We had breakfast with the Germany duo, who had gotten up early to find more birds. Something stupid that happened was that we got surrounded by flies because I had a packet of jam and only had it half opened on the table -- the amount of flies surrounding food in general was kind of disturbing but this was even worse, so I took the jam packet and put it on a ledge instead so the flies would go over there. Yuck. Sort of ruined my appetite for the normal rice-and-beans breakfast.
On the way out I saw a smaller iguana in a tree just walking near the dock! That part was pretty cool, that I had first learned to spot them, and second that they were around.
There aren't really roads to the Laguna Lodge, anyway, you pretty much have to take a boat to get there. I don't think there are drivable roads in Tortuguero Town either. They are 100% ecological there and so the most polluting things as far as I could tell were people burning things, and maybe the motors from the motorboats.

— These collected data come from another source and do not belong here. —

(** * NameComparator: a shallow embedding of [NameComparator.py]

    The comparator decides whether two name strings denote the same person.
    This development embeds the comparison pipeline of
    [NameComparator/NameComparator.py] function by function and states the
    properties of the specification over that embedding.

    Conventions.
    - A Python [str] is a list of Unicode code points ([list N]); [len] is
      [length].
    - A Python function that may raise returns a [result]; the exception is
      named by an [exn].
    - The third-party libraries ([fuzzywuzzy], [unidecode], the Unicode
      database behind [str.lower] and the regex class [\w]) and the JSON
      reference tables are not part of the repository sources: they are the
      fields of [externals] and [comparator], over which every definition is
      parametrised.
    - The [lru_cache] that decorates [_getIpaOfOneWord] is the only mutable
      state; it is threaded explicitly.  *)

From Stdlib Require Import ZArith NArith String Ascii Floats Uint63.
From stdpp Require Import base gmap sets list strings.
(** X13.  On a non-empty min-heap [push_pop] is [push] followed by [pop]:
    both return the smaller of the value and the root, and both leave the
    same elements, in a heap. *)
Theorem push_pop_on_min_heap :
  ∀ self (st : store) (value : Z),
    _is_min_heap self = true →
    heap_inv true (contents (_arr self) st) →
    contents (_arr self) st ≠ [] →
    ∃ root r st1 st2,
      contents (_arr self) st !! 0%nat = Some root ∧
      r = Z.min value root ∧
      push_pop self value st = Ok r st1 ∧
      (push self value;; pop self) st = Ok r st2 ∧
      r :: contents (_arr self) st1 ≡ₚ value :: contents (_arr self) st ∧
      contents (_arr self) st1 ≡ₚ contents (_arr self) st2 ∧
      heap_inv true (contents (_arr self) st1) ∧
      heap_inv true (contents (_arr self) st2).
Proof.
  intros self st v Hb Hheap Hne.
  destruct (push_pop_min_heap_agrees self st v Hb Hheap Hne)
    as (r & st1 & st2 & Hrun1 & Hrun2 & Hperm & Hinv1 & Hinv2).
  destruct (contents (_arr self) st) as [|root rest] eqn:Harr; [done|].
  destruct (push_pop_sound self st v) as (r' & st1' & Hrun1' & _ & _ & Hd).
  rewrite Hrun1 in Hrun1'. injection Hrun1' as <- <-.
  rewrite Harr, Hb in Hd. unfold push_pop_test in Hd. simpl in Hd.
  exists root, r, st1, st2. split; [done|].
  assert (r = Z.min v root ∧ r :: contents (_arr self) st1 ≡ₚ v :: root :: rest)
    as [Hr Hp].
  { destruct (Z.gtb_spec v root); simpl in Hd.
    - destruct Hd as [-> Hp]. split; [lia|]. rewrite Hp. apply perm_swap.
    - destruct (Z.ltb_spec v root); simpl in Hd.
      + destruct Hd as [-> ->]. split; [lia|]. by rewrite Harr.
      + destruct Hd as [-> Hp]. split; [lia|]. rewrite Hp. apply perm_swap. }
  done.
Qed.

Lemma push_pop_on_min_heap_witness :
  let self := {| _arr := 0%nat; _is_min_heap := true |} in
  let st : store := {[ 0%nat := [1; 3; 8; 5] ]} in
  ∃ root r st1 st2,
    contents 0%nat st !! 0%nat = Some root ∧
    r = Z.min 2 root ∧
    push_pop self 2 st = Ok r st1 ∧
    (push self 2;; pop self) st = Ok r st2 ∧
    r :: contents 0%nat st1 ≡ₚ 2 :: contents 0%nat st ∧
    contents 0%nat st1 ≡ₚ contents 0%nat st2 ∧
    heap_inv true (contents 0%nat st1) ∧
    heap_inv true (contents 0%nat st2).
Proof.
  refine (push_pop_on_min_heap
            {| _arr := 0%nat; _is_min_heap := true |}
            {[ 0%nat := [1; 3; 8; 5] ]} 2 _ _ _).
  - reflexivity.
  - apply heap_invb_spec. reflexivity.
  - vm_compute. discriminate.
Defined.
(** * The interactive editing engine of solar-case, embedded in Rocq

    A shallow embedding of [src/babylon/SceneController.ts]: the parametric
    building model, the viewport routing, the two-pass picking, the pointer
    state machine (resize, rotate, relocate), the height and slope setters,
    the camera fits and the overlay report; of the height drag of
    [App.tsx]; of the thumbnails of [ElevationSelector] and of the
    viewfinder of [MapSelector].  The properties of the specification
    come first, further properties of the code after them.

    Conventions of the embedding.
    - A JavaScript [number] is an exact rational ([Q]); [Math.min] and
      [Math.max] are [Qmin] and [Qmax]; decimal literals are written as in
      the source ([0.65], [0.001]).  Rounding, [NaN] and the infinities of
      IEEE doubles are outside the model; equalities between numbers are
      stated with [==].
    - [Math.cos], [Math.sin] and [Math.atan2] are parameters.
    - The controller object is a record threaded through every method; a
      reference to a root mesh ([selectedMesh], [draggingBuilding], the
      [parent] of a mesh) names a building of the [buildings] store or a
      preview ghost, so that a write through [selectedMesh.metadata] is seen
      by every alias.
    - A callback of the controller is a flag (is a listener installed?) and
      every invocation is appended to the [calls] log.
    - Babylon supplies ray casting; a pointer event therefore carries the
      outcome of casting its picking ray against a mesh and against a drag
      plane. *)

From Stdlib Require Import QArith Qminmax Lqa ZArith.
From stdpp Require Import base option list.

Local Open Scope Q_scope.

(** ** Numbers *)

Abbreviation number := Q.

(** [a || b] on numbers: [b] replaces a falsy (zero) [a]. *)
Definition or_default (a b : number) : number :=
  if Qeq_bool a 0 then b else a.

(** ** Vectors and the world matrix of a building root *)

Module Vector3.

Record t : Type := mk { x : number; y : number; z : number }.

Definition Zero : t := mk 0 0 0.
Definition Up : t := mk 0 1 0.

Definition add (a b : t) : t := mk (x a + x b) (y a + y b) (z a + z b).
Definition subtract (a b : t) : t := mk (x a - x b) (y a - y b) (z a - z b).

Definition set_x (v : t) (n : number) : t := mk n (y v) (z v).
Definition set_y (v : t) (n : number) : t := mk (x v) n (z v).
Definition set_z (v : t) (n : number) : t := mk (x v) (y v) n.

(** Component-wise numeric equality. *)
Definition equiv (a b : t) : Prop := x a == x b /\ y a == y b /\ z a == z b.

End Vector3.

Module Matrix.

(** A building root has no parent, unit scaling and a rotation about the
    vertical axis only, so its world matrix is, in Babylon's row-major
    layout,
<<
      c  0 -s  0
      0  1  0  0
      s  0  c  0
      tx ty tz 1
>>
    The inverse of such a matrix has the same shape. *)
Record t : Type := mk { c : number; s : number; tx : number; ty : number; tz : number }.

Definition determinant (m : t) : number := c m * c m + s m * s m.

Definition invert (m : t) : t :=
  let d := determinant m in
  let c' := c m / d in
  let s' := - (s m / d) in
  mk c' s'
     (- (tx m * c' + tz m * s'))
     (- ty m)
     (- (- (tx m * s') + tz m * c')).

(** [Vector3.TransformCoordinates]: rotation and translation. *)
Definition TransformCoordinates (v : Vector3.t) (m : t) : Vector3.t :=
  Vector3.mk (Vector3.x v * c m + Vector3.z v * s m + tx m)
             (Vector3.y v + ty m)
             (- (Vector3.x v * s m) + Vector3.z v * c m + tz m).

(** [Vector3.TransformNormal]: rotation only. *)
Definition TransformNormal (v : Vector3.t) (m : t) : Vector3.t :=
  Vector3.mk (Vector3.x v * c m + Vector3.z v * s m)
             (Vector3.y v)
             (- (Vector3.x v * s m) + Vector3.z v * c m).

End Matrix.

(** ** Data model *)

Inductive RoofType : Set := Flat | Gable.

Inductive MeshType : Set := handle | building | preview.

Inductive HandleType : Set :=
  | corner | roof | edge_width | edge_depth | rotate
  | height_eaves | height_ridge | guide.

Inductive GuideSubType : Set := eaves | ridge.

Inductive Tool : Set := select | add_flat | add_gable.

Inductive ViewportName : Set := none | plan | iso | elevation.

Inductive ElevationDir : Set := N | S | E | W.

Inductive Camera : Set := planCamera | isoCamera | elevationCamera.

(** A reference to a root mesh: building [i] of the store
    ([this.buildings[i]]), or preview ghost [k], the ghosts being numbered in
    the order [handlePointer] creates them. *)
Inductive Root : Set := Stored (i : nat) | Ghost (k : nat).

#[global] Instance Root_eq_dec : EqDecision Root.
Proof. solve_decision. Defined.

Definition RoofType_eqb (a b : RoofType) : bool :=
  match a, b with Flat, Flat | Gable, Gable => true | _, _ => false end.

Definition HandleType_eqb (a b : HandleType) : bool :=
  match a, b with
  | corner, corner | roof, roof | edge_width, edge_width
  | edge_depth, edge_depth | rotate, rotate | height_eaves, height_eaves
  | height_ridge, height_ridge | guide, guide => true
  | _, _ => false
  end.

Definition ViewportName_eqb (a b : ViewportName) : bool :=
  match a, b with
  | none, none | plan, plan | iso, iso | elevation, elevation => true
  | _, _ => false
  end.

Definition MASK_PLAN : Z := 1.
Definition MASK_ISO : Z := 2.
Definition MASK_ELEVATION : Z := 4.

(** Babylon's default [layerMask] of a freshly created mesh. *)
Definition MASK_DEFAULT : Z := 268435455.

Definition Camera_layerMask (cam : Camera) : Z :=
  match cam with
  | planCamera => MASK_PLAN
  | isoCamera => MASK_ISO
  | elevationCamera => MASK_ELEVATION
  end.

Module Mesh.

(** The [metadata] object of a pickable mesh; an absent key is [None]
    ([visualDashed]/[visualSolid] are present exactly on guide colliders). *)
Record Metadata : Type := mkMetadata {
  type : option MeshType;
  handleType : option HandleType;
  index : option nat;
  subType : option GuideSubType;
  baseScale : option number;
  isActive : option bool;
  visualLines : bool
}.

Definition noMetadata : Metadata :=
  mkMetadata None None None None None None false.

(** A mesh with geometry, that is, any mesh other than a root. [parent] is
    the root the mesh hangs under; [position] is local to it. A disposed
    mesh has left the scene; [this.handles] can still hold it. *)
Record t : Type := mk {
  position : Vector3.t;
  parent : option Root;
  isVisible : bool;
  isPickable : bool;
  layerMask : Z;
  metadata : Metadata;
  isDisposed : bool
}.

Definition set_isVisible (m : t) (visible : bool) : t :=
  mk (position m) (parent m) visible (isPickable m) (layerMask m) (metadata m)
    (isDisposed m).

Definition set_isPickable (m : t) (pickable : bool) : t :=
  mk (position m) (parent m) (isVisible m) pickable (layerMask m) (metadata m)
    (isDisposed m).

Definition set_layerMask (m : t) (mask : Z) : t :=
  mk (position m) (parent m) (isVisible m) (isPickable m) mask (metadata m)
    (isDisposed m).

(** [mesh.dispose()], as far as the controller can tell afterwards. *)
Definition dispose (m : t) : t :=
  mk (position m) (parent m) (isVisible m) (isPickable m) (layerMask m)
    (metadata m) true.

End Mesh.

(** [root.metadata] of a building root or of a preview root. *)
Record BuildingMetadata : Type := mkBuildingMetadata {
  roofType : RoofType;
  width : number;
  depth : number;
  height : number;
  slope : number
}.

(** A root mesh (of a building, or of a preview ghost) with the solids
    [rebuildMesh] hangs under it: [children] is [root.getChildren()] without
    the handles, which the controller keeps in [this.handles]. *)
Record Building : Type := mkBuilding {
  position : Vector3.t;
  rotationY : number;
  layerMask : Z;
  metadata : BuildingMetadata;
  children : list Mesh.t
}.

Definition set_width (md : BuildingMetadata) (w : number) : BuildingMetadata :=
  mkBuildingMetadata (roofType md) w (depth md) (height md) (slope md).
Definition set_depth (md : BuildingMetadata) (d : number) : BuildingMetadata :=
  mkBuildingMetadata (roofType md) (width md) d (height md) (slope md).
Definition set_height (md : BuildingMetadata) (h : number) : BuildingMetadata :=
  mkBuildingMetadata (roofType md) (width md) (depth md) h (slope md).
Definition set_slope (md : BuildingMetadata) (sl : number) : BuildingMetadata :=
  mkBuildingMetadata (roofType md) (width md) (depth md) (height md) sl.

On our boat ride to the buses, at one point they stopped the boat and told us to put on our life jackets. We had sort of wondered why in general, when sailing along, we had passed a lot of boats where everyone was wearing them, but we weren't. Well, a little while later we ran into a boat full of policemen! Apparently the drivers of the tourist boats will warn each other about things like that, since a bit further after we passed the policemen, our driver shouted out to the other boat to put on their jackets. I guess it's like telling people to buckle up -- something you should do, but that is less comfortable, and that you could get in trouble for not doing. The policemen in the boat mostly just looked in on us and waved hi though, I'm not sure what else they were supposed to do besides check on lifejackets and other regulations.

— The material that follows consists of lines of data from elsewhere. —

(** * Flask demo services: [app.py] and [many_to_many_example.py]

    A shallow embedding of the two services of the repository.  The
    models ([User], [Post], [Tag], the [post_tags] bridge table), their
    [serialize_rules] and the route handlers are transcribed from the
    sources.  The services run on three libraries whose behaviour is
    part of the meaning of the handlers; the fragment the handlers use is
    given here as executable definitions:

    - the database: tables are lists of rows in insertion order, an
      integer primary key left unset receives one more than the largest
      key in the table (SQLite's rowid rule);
    - the ORM session: a handler works on a pending copy of the
      database, [commit] makes it durable, an aborted request leaves
      what was committed; relationships are loaded from the tables;
    - [SerializerMixin.to_dict]: every mapped attribute is a key,
      a negative rule [-a.b] cuts [b] below [a], and the rules of a
      nested model are merged in when that model is reached. *)

From Stdlib Require Import ZArith List String Ascii Bool Lia.
Import ListNotations.

Open Scope string_scope.
Open Scope list_scope.
Open Scope Z_scope.

Set Warnings "-register-all".

(** ** JSON values *)

(** An object is kept as the list of its entries in the order the
    serializer produced them; nothing below depends on that order. *)

Inductive json : Type :=
| JNull
| JInt (z : Z)
| JStr (s : string)
| JArr (items : list json)
| JObj (fields : list (string * json)).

We saw a few birds on the ride back, and a few cows too, and at one point there was another boat where someone dropped his hat into the water so our guide (Giovanni, not Carlos) went and got the hat out of the water (and then wouldn't give it back to them but kept it until we hit shore), Also a huge moth found its way onto our boat and then wouldn't leave; it was attached to the seat next to me for the entire ride.
We got back to the way station around 10:15 and then it turned out there wouldn't be a bus until 10:30 at least anyway. We went to hang out in their restaurant, where they sold a few local snacks but mostly sold shit like Doritos, Skittles, etc. We didn't buy any, though I did pay a dollar to use their Delux Banos again just in case.

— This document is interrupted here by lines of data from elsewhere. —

Lemma retry_call_run self func params act w :
  result (retry_call self func params act w)
    = r_result (retry_wrapper self func params act 1 true w)
  /\ events (retry_call self func params act w)
    = r_events (retry_wrapper self func params act 1 true w).
Proof.
  unfold retry_call. destruct (retry_wrapper self func params act 1 true w)
    as [[[r p1] w1] ev1]. split; reflexivity.
Qed.

Lemma quiet_retry_call (R : dict -> Prop) (φ : Event -> Prop) self func params act :
  (forall p w, R p -> R (reset_timestamp p w)) ->
  (forall p, R p -> quiet φ (func p)) ->
  (forall p w ok, R p -> φ (EvAttempt act (reset_timestamp p w) ok)) ->
  (forall p, φ (EvPrintParams p)) ->
  (forall t a, φ (EvLog Warning t a)) ->
  φ (EvSleep 1) ->
  (forall t a, φ (EvLog Critical t a)) ->
  (forall p, R p -> φ (EvAlert act p)) ->
  R params ->
  quiet φ (retry_call self func params act).
Proof.
  intros HR Hfunc Hatt Hprint Hwarn Hsleep Hcrit Halert Hp w.
  destruct (retry_call_run self func params act w) as [_ ->].
  apply (retry_wrapper_Forall R φ self func act 1 true); auto.
  intros p w1 Hp1. by apply Hfunc.
Qed.

(** The events of the three operations: at most one request, then debug
    records. *)
Lemma quiet_operation (φ : Event -> Prop) self op p :
  (forall req resp, op_request op p req -> φ (EvCall req resp)) ->
  (forall t a, φ (EvLog Debug t a)) ->
  quiet φ (operation_kw self op p).
Proof.
  intros Hreq Hlog. destruct op; simpl.
  - unfold spot_place_order_kw, binance_spot_place_order.
    destruct (kwargs_ok _ _ p); [|apply quiet_raise].
    destruct (py_eq_str _ "long") eqn:E1; [|destruct (py_eq_str _ "short") eqn:E2].
    + apply quiet_bind; [apply quiet_gateway; intros resp; apply Hreq; simpl; auto|].
      intros a. repeat (apply quiet_bind; [apply quiet_emit, Hlog | intros _]).
      apply quiet_ret.
    + apply quiet_bind; [apply quiet_gateway; intros resp; apply Hreq; simpl; auto|].
      intros a. repeat (apply quiet_bind; [apply quiet_emit, Hlog | intros _]).
      apply quiet_ret.
    + apply quiet_bind; [apply quiet_raise | intros a].
      repeat (apply quiet_bind; [apply quiet_emit, Hlog | intros _]). apply quiet_ret.
  - unfold future_place_order_kw, binance_future_place_order.
    destruct (kwargs_ok _ _ p); [|apply quiet_raise].
    destruct (py_eq_str _ "open_short") eqn:E1;
      [|destruct (py_eq_str _ "close_short") eqn:E2].
    + apply quiet_bind_ret.
      apply quiet_bind; [apply silent_quiet; reflexivity | intros ts].
      apply quiet_bind.
      { apply quiet_gateway. intros resp. apply Hreq. simpl. eexists.
        split; [reflexivity|]. rewrite E1. repeat split; by simplify_map_eq. }
      intros a. repeat (apply quiet_bind; [apply quiet_emit, Hlog | intros _]).
      apply quiet_ret.
    + apply quiet_bind_ret.
      apply quiet_bind; [apply silent_quiet; reflexivity | intros ts].
      apply quiet_bind.
      { apply quiet_gateway. intros resp. apply Hreq. simpl. eexists.
        split; [reflexivity|]. rewrite E1. repeat split; by simplify_map_eq. }
      intros a. repeat (apply quiet_bind; [apply quiet_emit, Hlog | intros _]).
      apply quiet_ret.
    + apply quiet_bind_raise.
  - unfold account_transfer_kw, binance_account_transfer.
    destruct (kwargs_ok _ _ p); [|apply quiet_raise].
    apply quiet_bind.
    { destruct (_ && _); [apply quiet_ret|].
      destruct (_ && _); [apply quiet_ret | apply quiet_raise]. }
    intros ty. apply quiet_bind; [apply silent_quiet; reflexivity | intros ts].
    apply quiet_bind.
    { apply quiet_gateway. intros resp. apply Hreq. simpl. eexists.
      split; [reflexivity|]. repeat split; by simplify_map_eq. }
    intros a. repeat (apply quiet_bind; [apply quiet_emit, Hlog | intros _]).
    apply quiet_ret.
Qed.

(** ** Sizing *)

Lemma py_int_floor (x : Qc) : (0 <= x)%Qc -> py_int x = floorQc x.
Proof.
  intros H. unfold py_int, floorQc, Qfloor. destruct x as [[n d] Hc]. simpl in *.
  apply Z.quot_div_nonneg; [|lia].
  unfold Qcle, Qle in H. simpl in H. lia.
Qed.


Lemma Qcminus_ne_0 (x y : Qc) : y <> x -> (x - y)%Qc <> 0%Qc.
Proof.
  intros Hne H. apply Hne.
  assert (E : (x - y + y = 0 + y)%Qc) by (by rewrite H).
  ring_simplify in E. by rewrite E.
Qed.




Lemma kwarg_reset_timestamp p w k :
  k <> "timestamp" -> kwarg (reset_timestamp p w) k = kwarg p k.
Proof.
  intros Hk. unfold kwarg.
  destruct (reset_timestamp_frame p w) as (H & _ & _). by rewrite (H k Hk).
Qed.

Ltac quiet_leaf :=
  first [ apply quiet_ret | apply quiet_raise
        | apply quiet_emit; try exact I
        | apply quiet_sleep; try exact I
        | apply quiet_gateway; intros ?; try exact I
        | apply silent_quiet; intros ?; reflexivity ].

(** A retried operation whose requests have [φ], when [φ] holds of every
    event that is not a request. *)
Lemma quiet_retry_operation (R : dict -> Prop) (φ : Event -> Prop) self op params act :
  (forall e, is_request e = false -> φ e) ->
  (forall p w, R p -> R (reset_timestamp p w)) ->
  (forall p req resp, R p -> op_request op p req -> φ (EvCall req resp)) ->
  R params ->
  quiet φ (retry_call self (operation_kw self op) params act).
Proof.
  intros Hφ HR Hreq Hp.
  apply (quiet_retry_call R φ); auto; try (intros; apply Hφ; reflexivity).
  intros p Hp1. apply quiet_operation; [|intros; apply Hφ; reflexivity].
  intros req resp. by apply Hreq.
Qed.

Lemma quiet_free_of φ balance asset : quiet φ (free_of balance asset).
Proof.
  unfold free_of. destruct balance as [| free | |]; try quiet_leaf.
  destruct (free !! asset); quiet_leaf.
Qed.

Lemma quiet_average_of φ v : quiet φ (average_of v).
Proof.
  unfold average_of. destruct v as [| | | |[]]; try quiet_leaf.
  destruct average; quiet_leaf.
Qed.








(** ** The order of the two legs *)

Section PlacedBefore.
Variables first second : Event -> bool.

Lemma placed_before_from_seen evs : placed_before_from first second true evs = true.
Proof.
  induction evs as [|e evs IH]; simpl; [reflexivity|].
  rewrite orb_true_r. exact IH.
Qed.

Lemma placed_before_from_app seen l1 l2 :
  placed_before_from first second seen (l1 ++ l2) =
  placed_before_from first second seen l1
  && placed_before_from first second (seen || existsb (is_placed first) l1) l2.
Proof.
  revert seen. induction l1 as [|e l1 IH]; intros seen; simpl.
  - by rewrite orb_false_r.
  - rewrite IH. by rewrite <- andb_assoc, orb_assoc.
Qed.

Lemma placed_before_from_none seen evs :
  Forall (fun e => second e = false) evs ->
  placed_before_from first second seen evs = true.
Proof.
  revert seen. induction evs as [|e evs IH]; intros seen H; simpl; [reflexivity|].
  inversion H as [|? ? He Hrest]; subst. rewrite He. simpl. by apply IH.
Qed.

Lemma placed_before_from_sound evs : forall seen,
  placed_before_from first second seen evs = true ->
  forall pre e post, evs = pre ++ e :: post -> second e = true ->
  seen = true \/ Exists (fun f => is_placed first f = true) pre.
Proof.
  induction evs as [|x evs IH]; intros seen H pre e post Heq He.
  - by destruct pre.
  - simpl in H. apply andb_prop in H as [H1 H2].
    destruct pre as [|y pre]; simpl in Heq; injection Heq as -> ->.
    + rewrite He in H1. simpl in H1. by left.
    + destruct (IH _ H2 pre e post eq_refl He) as [Hs|Hex].
      * apply orb_prop in Hs as [Hs|Hs]; [by left|]. right. by constructor.
      * right. by apply Exists_cons_tl.
Qed.

Lemma placed_before_check evs :
  placed_before_from first second false evs = true -> placed_before first second evs.
Proof.
  intros H pre e post Heq He.
  destruct (placed_before_from_sound evs false H pre e post Heq He) as [Hs|Hex];
    [discriminate | exact Hex].
Qed.

Lemma in_order_quiet {A} (m : Py A) :
  quiet (fun e => second e = false) m -> passes_check first second m.
Proof. intros H w. by apply placed_before_from_none. Qed.

Lemma in_order_bind_quiet {A B} (m : Py A) (k : A -> Py B) :
  quiet (fun e => second e = false) m -> (forall a, passes_check first second (k a)) ->
  passes_check first second (m ≫= k).
Proof.
  intros Hm Hk w. rewrite events_bind, placed_before_from_app.
  rewrite (placed_before_from_none _ _ (Hm w)). simpl.
  destruct (existsb (is_placed first) (events (m w))); [apply placed_before_from_seen|].
  destruct (result (m w)); [apply Hk | reflexivity | reflexivity].
Qed.

Lemma in_order_bind_tail {A B} (m : Py A) (k : A -> Py B) :
  passes_check first second m -> (forall a, quiet (fun e => second e = false) (k a)) ->
  passes_check first second (m ≫= k).
Proof.
  intros Hm Hk w. rewrite events_bind, placed_before_from_app, (Hm w). simpl.
  apply placed_before_from_none.
  destruct (result (m w)); [apply Hk | constructor | constructor].
Qed.

(** Once the first leg is placed, whatever follows is in order. *)
Lemma in_order_bind_placed {A B} (m : Py A) (k : A -> Py B) :
  quiet (fun e => second e = false) m ->
  (forall w a, result (m w) = Val a -> existsb (is_placed first) (events (m w)) = true) ->
  passes_check first second (m ≫= k).
Proof.
  intros Hm Hplaced w. rewrite events_bind, placed_before_from_app.
  rewrite (placed_before_from_none _ _ (Hm w)). simpl.
  destruct (result (m w)) as [a|e|] eqn:E;
    [|apply placed_before_from_none; constructor..].
  rewrite (Hplaced w a E). apply placed_before_from_seen.
Qed.
End PlacedBefore.

(** ** A retried call that returns has been answered *)

Lemma retry_attempts_success (χ : Event -> bool) func act s :
  (forall p w v, result (func p w) = Val v -> existsb χ (events (func p w)) = true) ->
  forall trials params w v,
  r_result (retry_attempts trials func params act s w) = Val (Some v) ->
  existsb χ (r_events (retry_attempts trials func params act s w)) = true.
Proof.
  intros Hfunc. induction trials as [|n IH]; intros params w v; simpl.
  - discriminate.
  - pose proof (Hfunc (reset_timestamp params w) w) as Hm.
    destruct (func (reset_timestamp params w) w) as [[r w1] ev1].
    unfold result, events in Hm; simpl in Hm.
    destruct r as [v1|e|]; unfold r_result, r_events; simpl.
    + intros _. rewrite existsb_app, (Hm v1 eq_refl). reflexivity.
    + destruct (is_Exception e); [|discriminate].
      destruct (retry_handler _ act s e w1) as [[r2 w2] ev2].
      destruct r2 as [[]|e2|]; try discriminate.
      specialize (IH (reset_timestamp params w) w2 v).
      destruct (retry_attempts n func _ act s w2) as [[[r3 p3] w3] ev3].
      unfold r_result, r_events in IH; simpl in *.
      intros H. rewrite existsb_app. simpl. rewrite existsb_app, (IH H).
      by rewrite !orb_true_r.
    + discriminate.
Qed.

Eventually the bus showed up with its glorious airconditioning and we rode to Guapiles, having lunch at the same place we'd had breakfast two days earlier, though since it was raining we couldn't really go into the butterfly garden this time. Chris and I ended up eating alone because we technically sat at a table we shouldn't have been at, but whatever.
At 1:30 people started transferring luggage out and onto other transports. We were catching an Interbus shuttle out to Cahuita/Limon/Manzanillo/whatever for our next part of the stay; we were on the same shuttle as Sonja and her husband, though they were staying not as far out as we were, so we were infact the last stop of people to get off the bus. The trip here took about 3 hours and at least there was a bathroom break at one point; we were also on the shuttle with like 6 other people who at some point turned off the AC which was quite annoying since it was very stuffy in the back where I was sitting. Anyway. Another fun thing was stopping at the gas station for bathrooms, I noticed it was 536 colones per liter for gas, which after doing a bunch of math worked out to around $4 per gallon.
Eventually we got to the Almonds and Corals hotel. I had read some reviews of this place which almost all turned out to be false in one way or another, or more like, I think they were specific to the experiences that other travellers had here. Ours were pretty different and in most cases, worse. But anyway, I should now get up for real and prepare to leave here anyway, so hopefully my next entry will come to you from a luxury 5-star hotel in Arenal!